At one point they do a test of self-professed (what else) “dowsers”, whose task it is to find bottles of water in a double-blind test. They all fail, obviously. I have seen something similar up close when the Swedish Humanist Association arranged a test on Swedish television where a tarot expert were confronted with fifteen black boxes. In each box there was a different book. All she had to do was place the name tags for the books on the right box. We’d even been so kind as to give her a list of the books beforehand so she could prepare. Needless to say, she didn’t succeed - in fact, she didn’t get one of them right. And she did the exact same thing as the dowsers: After the initial shock, she started inventing excuses for why she hadn’t made it.
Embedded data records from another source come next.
(** * Traktor Kontrol F1 driver: report codec, change detection, LED surface

    Shallow embedding of the input-report accessors
    (src/input_reader_base.cpp), the analog readers
    (src/input_reader_fader.cpp, input_reader_knob.cpp), the polling
    frame of [ControllerHandler] and the LED output buffer
    (src/led_controller_base.cpp), followed by the properties of the
    specification that were checked against them.

    Conventions.  An [unsigned char] is a [Z] in [0,255], an [int] a [Z];
    C's [/] and [%] on [int] are [Z.quot] and [Z.rem]; conversions to a
    narrower unsigned type are written out with [mod].  A [float] is an
    IEEE-754 binary32 value ([spec_float] at precision 24, emax 128) with
    round-to-nearest-even, which is how the expressions of the source are
    evaluated when [float] arithmetic is done in [float]. *)

From Stdlib Require Import ZArith Lia Bool Sorted.
From Stdlib Require Import Floats.SpecFloat.
From stdpp Require Import base list.

Local Open Scope Z_scope.

(* ===================================================================== *)
(** ** C scalars and arrays *)
(* ===================================================================== *)

Definition to_uchar (z : Z) : Z := z mod 256.
Definition to_uint16 (z : Z) : Z := z mod 65536.

(** [buffer[i]] on a [const unsigned char*].  Reading outside the array is
    undefined in C; the model reads 0 there.  *)
Definition byte_at (buffer : list Z) (i : Z) : Z :=
  if i <? 0 then 0 else default 0 (buffer !! Z.to_nat i).

(** [a[i]] read on a fixed-size array, with the same convention. *)
Definition elem_at {A} (d : A) (a : list A) (i : Z) : A :=
  if i <? 0 then d else default d (a !! Z.to_nat i).

(** [a[i] = v] on a fixed-size array.  A store outside the array is
    undefined behaviour in C: the model has no successor state ([None]). *)
Definition store_at {A} (a : list A) (i : Z) (v : A) : option (list A) :=
  if (0 <=? i) && (i <? Z.of_nat (length a))
  then Some (<[Z.to_nat i := v]> a)
  else None.

(** [a[i]] read where the index is not known to be in range: a load
    outside the array is undefined behaviour in C ([None]). *)
Definition load_at {A} (a : list A) (i : Z) : option A :=
  if (0 <=? i) && (i <? Z.of_nat (length a)) then a !! Z.to_nat i else None.

(** The indices visited by [for (int i = 0; i < n; i++)]. *)
Definition range (n : nat) : list Z := map Z.of_nat (seq 0 n).

(** The indices visited by [for (int i = lo; i < lo + n; i++)]. *)
Definition interval (lo : Z) (n : nat) : list Z := map (fun i => lo + Z.of_nat i) (seq 0 n).

(** Bounded universal check, for facts settled by running the code on
    every value of a small domain. *)
Fixpoint all_below (n : nat) (P : Z -> bool) : bool :=
  match n with
  | O => true
  | S k => P (Z.of_nat k) && all_below k P
  end.

(* ===================================================================== *)
(** ** binary32 arithmetic *)
(* ===================================================================== *)

Module F32.

Definition prec : Z := 24.
Definition emax : Z := 128.

(** Conversion of an integer to [float]. *)
Definition of_Z (n : Z) : spec_float := binary_normalize prec emax n 0 false.

(** A dyadic literal [m * 2^e], such as [0.5f]. *)
Definition of_dyadic (m e : Z) : spec_float := binary_normalize prec emax m e false.

Definition add : spec_float -> spec_float -> spec_float := SFadd prec emax.
Definition mul : spec_float -> spec_float -> spec_float := SFmul prec emax.
Definition div : spec_float -> spec_float -> spec_float := SFdiv prec emax.
Definition ltb : spec_float -> spec_float -> bool := SFltb.
Definition leb : spec_float -> spec_float -> bool := SFleb.

(** Conversion of a [float] to an integer type: truncation toward zero.
    The conversion of a NaN or an infinity is undefined in C; the model
    gives 0. *)
Definition to_int (f : spec_float) : Z :=
  match f with
  | S754_finite s m e =>
      let v := if 0 <=? e then Z.pos m * 2 ^ e else Z.pos m / 2 ^ (- e) in
      if s then - v else v
  | _ => 0
  end.

Definition zero : spec_float := S754_zero false.
Definition one : spec_float := of_Z 1.
Definition half : spec_float := of_dyadic 1 (-1).

End F32.
(** * S3 URI handling and prefix-based transfers of [braket.aws.aws_session]

    A shallow embedding of the parts of [AwsSession] that carry logic of
    their own: [parse_s3_uri], [is_s3_uri], [construct_s3_uri],
    [upload_to_s3], [upload_local_data], [copy_s3_object],
    [copy_s3_directory] and [list_keys].

    Python strings are modelled by [string] (sequences of [ascii]
    characters).  The built-ins the code calls ([str.replace], [str.join],
    [re.match], [pathlib.Path]) are modelled next to the code that uses
    them, each restricted to the features these functions exercise. *)

From Stdlib Require Import Bool Arith List Ascii String Lia.
Import ListNotations.
Open Scope string_scope.

(** ** Exceptions *)

Inductive exn : Type :=
| ValueError (msg : string)
| AssertionError
| KeyError (key : string)
| ClientError (msg : string)
| NotImplementedError (msg : string)
| IndexError.

Inductive result (A : Type) : Type :=
| Ok (a : A)
| Raise (e : exn).
Arguments Ok {A} a.
Arguments Raise {A} e.

(** ** Python [str] operations *)

Module PyStr.

(** [s[n:]] *)
Fixpoint drop (n : nat) (s : string) : string :=
  match n, s with
  | 0, _ => s
  | S _, EmptyString => EmptyString
  | S n', String _ s' => drop n' s'
  end.

(** [s[:n]] *)
Fixpoint take (n : nat) (s : string) : string :=
  match n, s with
  | 0, _ => EmptyString
  | S _, EmptyString => EmptyString
  | S n', String c s' => String c (take n' s')
  end.

(** [s.find(old)]: the lowest index at which [old] occurs, [None] for -1. *)
Fixpoint find (old s : string) : option nat :=
  if prefix old s then Some 0
  else match s with
       | EmptyString => None
       | String _ s' => option_map S (find old s')
       end.

(** [c in s] for a one-character [c]. *)
Fixpoint contains (c : ascii) (s : string) : bool :=
  match s with
  | EmptyString => false
  | String d s' => Ascii.eqb d c || contains c s'
  end.

(** Replacement of at most [n] occurrences of a non-empty [old], scanning
    from the left and resuming after each replaced occurrence. *)
Fixpoint replace_loop (n : nat) (old new s : string) : string :=
  match n with
  | 0 => s
  | S n' =>
      match find old s with
      | None => s
      | Some i =>
          take i s ++ new ++ replace_loop n' old new (drop (i + String.length old) s)
      end
  end.

(** Replacement of the empty string: [new] is inserted before each
    character and at the end, at most [n] times. *)
Fixpoint interleave (n : nat) (new s : string) : string :=
  match n with
  | 0 => s
  | S n' =>
      new ++ match s with
             | EmptyString => EmptyString
             | String c s' => String c (interleave n' new s')
             end
  end.

(** [s.replace(old, new)] when [count] is [None] (every occurrence) and
    [s.replace(old, new, n)] when it is [Some n]. *)
Definition replace (s old new : string) (count : option nat) : string :=
  let n := match count with
           | Some n => n
           | None => S (String.length s)
           end in
  if (old =? "")%string then interleave n new s else replace_loop n old new s.

(** [sep.join(parts)] *)
Definition join (sep : string) (parts : list string) : string :=
  String.concat sep parts.

End PyStr.

(** ** The fragment of Python's [re] used by [parse_s3_uri] *)

Module Re.

Definition LF : ascii := "010"%char.

(** One-character matchers. *)
Inductive cset : Type :=
| Lit (c : ascii)             (* an ordinary or escaped character *)
| OneOf (cs : list ascii)     (* [...] *)
| NoneOf (cs : list ascii)    (* [^...] *)
| Dot.                        (* . without DOTALL: anything but a line feed *)

Definition mem (c : ascii) (cs : list ascii) : bool :=
  existsb (Ascii.eqb c) cs.

Definition cset_mem (cs : cset) (c : ascii) : bool :=
  match cs with
  | Lit d => Ascii.eqb c d
  | OneOf l => mem c l
  | NoneOf l => negb (mem c l)
  | Dot => negb (Ascii.eqb c LF)
  end.

Inductive regex : Type :=
| Bol                         (* ^ *)
| Eol                         (* $ *)
| Chr (cs : cset)
| Plus (cs : cset)            (* greedy one-or-more of a one-character matcher *)
| Grp (r : regex)             (* capturing group *)
| Cat (r1 r2 : regex).

(** A literal run of characters, with [r] following it. *)
Fixpoint lits (s : string) (r : regex) : regex :=
  match s with
  | EmptyString => r
  | String c s' => Cat (Chr (Lit c)) (lits s' r)
  end.

(** Matcher state: characters consumed so far, the text still ahead, and
    the groups closed so far (in closing order, which for the patterns
    here is the order of their opening parentheses). *)
Record mstate : Type := MState {
  pos : nat;
  rest : string;
  groups : list string
}.

Definition advance (st : mstate) (s' : string) : mstate :=
  MState (S (pos st)) s' (groups st).

(** [$] without MULTILINE: at the end, or just before a final line feed. *)
Definition at_end (s : string) : bool :=
  match s with
  | EmptyString => true
  | String c EmptyString => Ascii.eqb c LF
  | _ => false
  end.

(** Backtracking for [cs+]: try one more repetition first, and hand the
    position to the continuation only when that fails. *)
Fixpoint plus_loop (cs : cset) (p : nat) (s : string) (g : list string)
         (k : mstate -> option (list string)) : option (list string) :=
  match s with
  | EmptyString => None
  | String c s' =>
      if cset_mem cs c then
        match plus_loop cs (S p) s' g k with
        | Some m => Some m
        | None => k (MState (S p) s' g)
        end
      else None
  end.

Fixpoint exec (r : regex) (st : mstate)
         (k : mstate -> option (list string)) : option (list string) :=
  match r with
  | Bol => if Nat.eqb (pos st) 0 then k st else None
  | Eol => if at_end (rest st) then k st else None
  | Chr cs =>
      match rest st with
      | EmptyString => None
      | String c s' => if cset_mem cs c then k (advance st s') else None
      end
  | Plus cs => plus_loop cs (pos st) (rest st) (groups st) k
  | Grp r' =>
      exec r' st (fun st' =>
        k (MState (pos st') (rest st')
             (groups st' ++ [PyStr.take (pos st' - pos st) (rest st)])%list))
  | Cat r1 r2 => exec r1 st (fun st' => exec r2 st' k)
  end.

(** [re.match(r, s)]: the groups of the match anchored at the start of
    [s], or [None]. *)
Definition re_match (r : regex) (s : string) : option (list string) :=
  exec r (MState 0 s []) (fun st => Some (groups st)).

End Re.

(** ** [pathlib] on a POSIX host, over a directory tree

    Paths are pure POSIX paths.  The file system is a tree of directories
    and regular files, without symbolic links, special files or
    permissions, and the working directory is a place in it.  [Path.glob]
    follows CPython 3.11: the pattern is cut into components, each
    component becomes a selector ([_make_selector]), and a name is matched
    against a component by [fnmatch.translate].  The entries of a
    directory are scanned in the order the tree lists them; their names
    are distinct on a real file system, which the model does not rely
    on. *)

Module PathLib.

(** [s.split("/")] *)
Fixpoint split_slash (s : string) : list string :=
  match s with
  | EmptyString => [EmptyString]
  | String c s' =>
      if Ascii.eqb c "/" then EmptyString :: split_slash s'
      else match split_slash s' with
           | [] => [String c EmptyString]
           | w :: ws => String c w :: ws
           end
  end.

Record path : Type := Path_ {
  anchor : string;          (* the root: empty, "/" or "//" *)
  parts : list string       (* the components after the root *)
}.

Definition parse_anchor (s : string) : string :=
  match s with
  | String "/" (String "/" (String "/" _)) => "/"
  | String "/" (String "/" _) => "//"
  | String "/" _ => "/"
  | _ => ""
  end.

Definition keep_part (p : string) : bool :=
  negb (p =? "") && negb (p =? ".").

(** [Path(s)] *)
Definition Path (s : string) : path :=
  Path_ (parse_anchor s) (filter keep_part (split_slash s)).

(** [str(p)], which on a POSIX host is also [p.as_posix()] *)
Definition str (p : path) : string :=
  match anchor p, parts p with
  | EmptyString, [] => "."
  | a, ps => a ++ PyStr.join "/" ps
  end.

Definition as_posix (p : path) : string := str p.

Definition is_absolute (p : path) : bool := negb (anchor p =? "").

(** [p.relative_to(Path(p.anchor))] *)
Definition relative_to_anchor (p : path) : path := Path_ "" (parts p).

(** [base / rel] for a relative [rel] *)
Definition joinpath (base : path) (rel : list string) : path :=
  Path_ (anchor base) (parts base ++ rel)%list.

(** *** The directory tree *)

#[local] Set Warnings "-register-all".

Inductive node : Type :=
| File
| Dir (entries : list (string * node)).

Definition is_dir (n : node) : bool :=
  match n with
  | Dir _ => true
  | File => false
  end.

Definition entries_of (n : node) : list (string * node) :=
  match n with
  | Dir es => es
  | File => []
  end.

(** Equality of two lists, item by item. *)
Definition list_eqb {A : Type} (eqb : A -> A -> bool) : list A -> list A -> bool :=
  fix all (xs ys : list A) : bool :=
    match xs, ys with
    | [], [] => true
    | x :: xs', y :: ys' => eqb x y && all xs' ys'
    | _, _ => false
    end.

Fixpoint node_eqb (a b : node) : bool :=
  match a, b with
  | File, File => true
  | Dir es, Dir fs =>
      list_eqb (fun e f => (fst e =? fst f)%string && node_eqb (snd e) (snd f)) es fs
  | _, _ => false
  end.

Record filesystem : Type := FileSystem {
  fs_root : node;           (* the tree below "/" *)
  fs_cwd : list string      (* the components of the working directory *)
}.

(** A place in the tree: a node, and the directories that lead to it from
    the root, the nearest first. *)
Record place : Type := Place {
  above : list node;
  here : node
}.

Definition place_eqb (a b : place) : bool :=
  node_eqb (here a) (here b) && list_eqb node_eqb (above a) (above b).

(** What [name] is in the directory at [l]: the entries of this name, and
    for [..] the directory above, which for the root is the root. *)
Definition child (l : place) (name : string) : list place :=
  if (name =? "..")%string then
    match here l with
    | Dir _ =>
        [match above l with
         | [] => l
         | d :: ds => Place ds d
         end]
    | File => []
    end
  else
    map (fun e => Place (here l :: above l) (snd e))
      (filter (fun e => (fst e =? name)%string) (entries_of (here l))).

(** Where the components [p] lead from [l]. *)
Fixpoint walk (l : place) (p : list string) : list place :=
  match p with
  | [] => [l]
  | name :: p' => flat_map (fun c => walk c p') (child l name)
  end.

(** The place of a path that is absolute or relative to the working
    directory. *)
Definition place_of (fs : filesystem) (p : path) : list place :=
  walk (Place [] (fs_root fs))
    (if is_absolute p then parts p else fs_cwd fs ++ parts p)%list.

(** *** Patterns: [fnmatch.translate] *)

(** A character of a bracket expression, and the hyphen that joins two of
    its chunks into a range. *)
Inductive atom : Type :=
| Lit (c : ascii)
| Hyphen.

Inductive item : Type :=
| One (c : ascii)
| Range (lo hi : ascii).

Inductive tok : Type :=
| Star
| Quest
| Char (c : ascii)
| Bracket (negated : bool) (items : list item).

(** The text up to the first "]", and what follows it. *)
Fixpoint until_close (s : string) : option (string * string) :=
  match s with
  | EmptyString => None
  | String c s' =>
      if Ascii.eqb c "]" then Some (EmptyString, s')
      else match until_close s' with
           | Some (stuff, rest) => Some (String c stuff, rest)
           | None => None
           end
  end.

(** After a "[": the [stuff] up to the closing "]", which is looked for
    after a leading "!" and a leading "]", and what follows it. *)
Definition bracket_body (s : string) : option (string * string) :=
  let '(bang, s1) :=
    match s with
    | String "!" t => ("!", t)
    | _ => ("", s)
    end in
  let '(close, s2) :=
    match s1 with
    | String "]" t => ("]", t)
    | _ => ("", s1)
    end in
  match until_close s2 with
  | Some (stuff, rest) => Some (bang ++ close ++ stuff, rest)
  | None => None
  end.
(** C1, amended: for every readable file with at least two data rows, all
    of one width of at least two fields, [extract_data] returns a dataset
    whose length is the number of data rows minus the number of rows with a
    field, in any column, that converts to NaN (the sentinel, an unparsable
    token, a literal nan); exactly those rows are dropped and the others are
    kept, in order. *)
Theorem C1_length_counts_every_field (asctime : nat → string) path w text :
  files w !! path = Some text →
  path ∉ unreadable w →
  well_formed text = true →
  ∃ df, fst (extract_data asctime path w) = Ok df
      ∧ len df = (length (data_rows text)
                  - length (List.filter row_has_nan (data_rows text)))%nat
      ∧ records_of df = map record_of_row (List.filter row_kept (data_rows text)).
Proof.
  intros Hf Hu Hwf.
  exists (frame_of_rows (List.filter row_kept (data_rows text))).
  split; [apply (extract_data_well_formed asctime path w text Hf Hu Hwf)|].
  split; [|apply records_of_frame_of_rows].
  rewrite len_frame_of_rows. unfold row_kept. apply length_filter_negb.
Qed.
Parallels to The Root of All Evil? can be found. Dawkins explores various superstitious practices and beliefs, talks about science and reason, and finally drives the point home that in the same way as religious moderates enable and directly or indirectly protect their extremist brethren, the seemingly harmless wishy-washy spiritualist nonsense is simply a symptom of the same disease that gives rise to science-hating postmodernism, paranoid conspiracy theories and self-serving quackery.
Finally (I can hear you all thinking it!), what was my criticism and did they listen? Well, in the first series, there were several instances where science is represented with cold, hard imagery of lonely people surrounded by machines, whereas religion is represented with warm, fuzzy images of people coming together, singing and chanting. In a documentary trying to speak for science and reason, I do think we could do our best not to fall for the all-too-common prejudice that science is hard, cold and boring, and that scientists are all lonely and socially impaired. Especially since Dawkins has a way with words like no other when it comes to describing how wondrous this world really is.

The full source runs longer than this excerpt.